Black Bean Aubergine Dal
You won't believe how much flavour is imparted into this black bean aubergine dal in just half an hour. Made using ingredients we got in a flash from Deliveroo.
Prep: 5m Cook: 25m Total: 30m
Ingredients
- Aubergine
- Vegetable Oil
- Ginger
- Garlic Clove
- Curry Powder
- Cumin Seeds
- Coriander Seed
- Cooked Black Beans
- Coconut Milk
- Cherry Tomatoes
- Yoghurt
- Fresh Coriander
- Naan
Instructions
- Cut the aubergines into medium-sized chunks. Season with salt and pepper.
- Get a large, deep frying pan over a medium-high heat. Add the aubergine chunks and cook, stirring regularly, for 5 mins until the aubergine is beginning to char and soften in places.

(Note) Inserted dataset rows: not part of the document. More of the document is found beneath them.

Lemma tags_kept_Tag_findOneAndUpdate (tag : string) :
  keeps (tags_kept base) (Tag_findOneAndUpdate tag).
Proof.
  unfold Tag_findOneAndUpdate.
  destruct (Regex.new_RegExp _) as [r|]; [|apply keeps_throw].
  apply tags_kept_store_call. intros w.
  pose proof (upsert_tag_effect r tag (nextId w) (now w) (working w)) as H.
  destruct (Collection.upsert_tag r tag (nextId w) (now w) (working w))
    as [[d s] inserted].
  destruct H as (Hnames & _). destruct inserted; cbn;
    (split; [rewrite Hnames; eexists; reflexivity|reflexivity]).
Qed.

Lemma tag_names_dec_tags (ids : list ObjectId) (s : Store) :
  tag_names (Collection.dec_tags ids s) = tag_names s.
Proof.
  unfold tag_names, Collection.dec_tags. cbn. rewrite map_map.
  apply map_ext. intros d.
  now destruct (existsb (Nat.eqb (tag_id d)) ids).
Qed.

Lemma tags_kept_Question_create (title content : string)
    (author : option UserId) :
  keeps (tags_kept base) (Question_create title content author).
Proof.
  unfold Question_create. destruct author; [|apply keeps_throw].
  apply tags_kept_store_call. intros w. cbn.
  split; [apply extends_refl|reflexivity].
Qed.

Lemma tags_kept_findById (id : ObjectId) :
  keeps (tags_kept base) (Question_findById_populate id).
Proof.
  apply tags_kept_store_call. intros w. cbn.
  split; [apply extends_refl|reflexivity].
Qed.

Lemma tags_kept_Question_save (question : LoadedQuestion) :
  keeps (tags_kept base) (Question_save question).
Proof. apply tags_kept_in_session. reflexivity. Qed.

Lemma tags_kept_updateMany (ids : list ObjectId) :
  keeps (tags_kept base) (Tag_updateMany_dec ids).
Proof. apply tags_kept_in_session. intros s. apply tag_names_dec_tags. Qed.

Lemma tags_kept_deleteMany (ids : list ObjectId) (qid : ObjectId) :
  keeps (tags_kept base) (TagQuestion_deleteMany ids qid).
Proof. apply tags_kept_in_session. reflexivity. Qed.

Lemma tags_kept_insertMany (docs : list TagQuestionDoc) :
  keeps (tags_kept base) (TagQuestion_insertMany docs).
Proof. apply tags_kept_in_session. reflexivity. Qed.

Lemma tags_kept_push (id : ObjectId) (ids : list ObjectId) :
  keeps (tags_kept base) (Question_findByIdAndUpdate_push id ids).
Proof. apply tags_kept_in_session. reflexivity. Qed.

Lemma tags_kept_commit : keeps (tags_kept base) commitTransaction.
Proof.
  apply triple_store_call.
  - intros w Hw. exact Hw.
  - intros w [Hw _]. split; exact Hw.
Qed.

Lemma tags_kept_abort : keeps (tags_kept base) abortTransaction.
Proof. intros w [_ Hc]. split; exact Hc. Qed.

Lemma tags_kept_endSession : keeps (tags_kept base) endSession.
Proof.
  intros w [Hw Hc]. cbn. split; [|exact Hc].
  destruct (txn w); assumption.
Qed.

Hint Resolve tags_kept_Tag_findOneAndUpdate tags_kept_Question_create
  tags_kept_findById tags_kept_Question_save tags_kept_updateMany
  tags_kept_deleteMany tags_kept_insertMany tags_kept_push tags_kept_commit
  tags_kept_abort tags_kept_endSession : keeps.

Lemma tags_kept_resolve_tags (names : list string) :
  forall (qid : ObjectId) (ids : list ObjectId) (tqs : list TagQuestionDoc),
  keeps (tags_kept base) (resolve_tags names qid ids tqs).
Proof.
  induction names as [|a names IH]; intros qid ids tqs;
    cbn [resolve_tags]; keeps_steps.
Qed.

Lemma tags_kept_add_tags (toAdd : list string) :
  forall (questionId : ObjectId) (docs : list TagQuestionDoc)
         (question : LoadedQuestion),
  keeps (tags_kept base) (add_tags toAdd questionId docs question).
Proof.
  induction toAdd as [|tag rest IH]; intros questionId docs question;
    cbn [add_tags]; keeps_steps.
Qed.

Lemma tags_kept_createQuestion_body (title content : string)
    (tags : list string) (userId : option UserId) :
  keeps (tags_kept base) (createQuestion_body title content tags userId).
Proof.
  unfold createQuestion_body.
  keeps_steps; apply tags_kept_resolve_tags.
Qed.

Lemma tags_kept_editQuestion_body (title content : string)
    (tags : list string) (questionId : ObjectId) (userId : option UserId) :
  keeps (tags_kept base)
        (editQuestion_body title content tags questionId userId).
Proof.
  unfold editQuestion_body, update_title_content, remove_tags.
  keeps_steps; apply tags_kept_add_tags.
Qed.

End TagsKept.
Definition fc : float := 204.64.
Definition gs : float := 88.5.
Definition track : float := 270.
Definition alt : float := 30100.
Definition lat : float := -35.0.
Definition lon : float := 138.65.

Definition offset (t : float) : float := (gs * 0.514444 * t) / 111320.

Definition new_lon (t : float) : float :=
  lon + offset t / Math_cos (lat * Math_PI / 180).

(** One pass through the body of the loop. *)
Definition push_sample (t : float) (h : Arrays) : Arrays :=
  mkArrays (positions h ++ [lla2ecef lat (new_lon t) (ft2m alt)])
            (timestamps h ++ [t]).

(** [for (let t = 0; t <= 10; t++) ...]: [None] when the fuel runs out
    before the condition turns false. *)
Fixpoint for_loop (fuel : nat) (t : float) (h : Arrays) : option Arrays :=
  if t <=? 10 then
    match fuel with
    | 0%nat => None
    | S fuel' => for_loop fuel' (t + 1) (push_sample t h)
    end
  else Some h.

Definition trajectory (fuel : nat) : option Arrays :=
  for_loop fuel 0 (mkArrays [] []).

(** The longitude handed to [lla2ecef] for each pushed timestamp. *)
Definition longitudes (h : Arrays) : list float := map new_lon (timestamps h).

End Trajectory.
End Script.

(** The values [Math.cos] may take at [lat * Math.PI / 180]: the binary64
    number nearest to cos(35 degrees) and its sixteen neighbours on either
    side, which covers every implementation accurate to a few units in the
    last place. *)
Definition cos_window : list float :=
  let lo := Nat.iter 16 next_down 0.8191520442889918 in
  map (fun k => Nat.iter k next_up lo) (seq 0 33).

Definition strictly_increasing (l : list float) : bool :=
  forallb (fun p => fst p <? snd p) (combine l (tl l)).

- Add ½ oil and keep cooking the aubergine for a further 5 mins, stirring regularly, until the aubergine is mostly softened.
- Finely grate the ginger and garlic.
- Add the grated ginger and garlic to the softened aubergines along with the curry powder, ½ of the cumin seeds and ½ of the coriander seeds. Cook, stirring for 2 mins then tip in the black beans along with their liquid as well as the coconut milk.
- Simmer the black bean dal for 10 mins until the aubergine is fully cooked and the beans are nice and tender.
- Meanwhile, get a second frying pan super hot. Once hot, add in the whole cherry tomatoes and cook for 4-5 minutes until blackened in places and beginning to burst. At this point add the remaining oil, remaining ½ of cumin seeds and ½ of coriander seeds. Toast for a minute then remove from the heat and season.
- Roughly mash half the dal in the saucepan with a potato masher, then stir the dal well. Season to taste.
- Divide the dal between bowls. Top with a spoonful of yoghurt, the charred tomatoes, and coriander. Serve with rice or naan, if you like.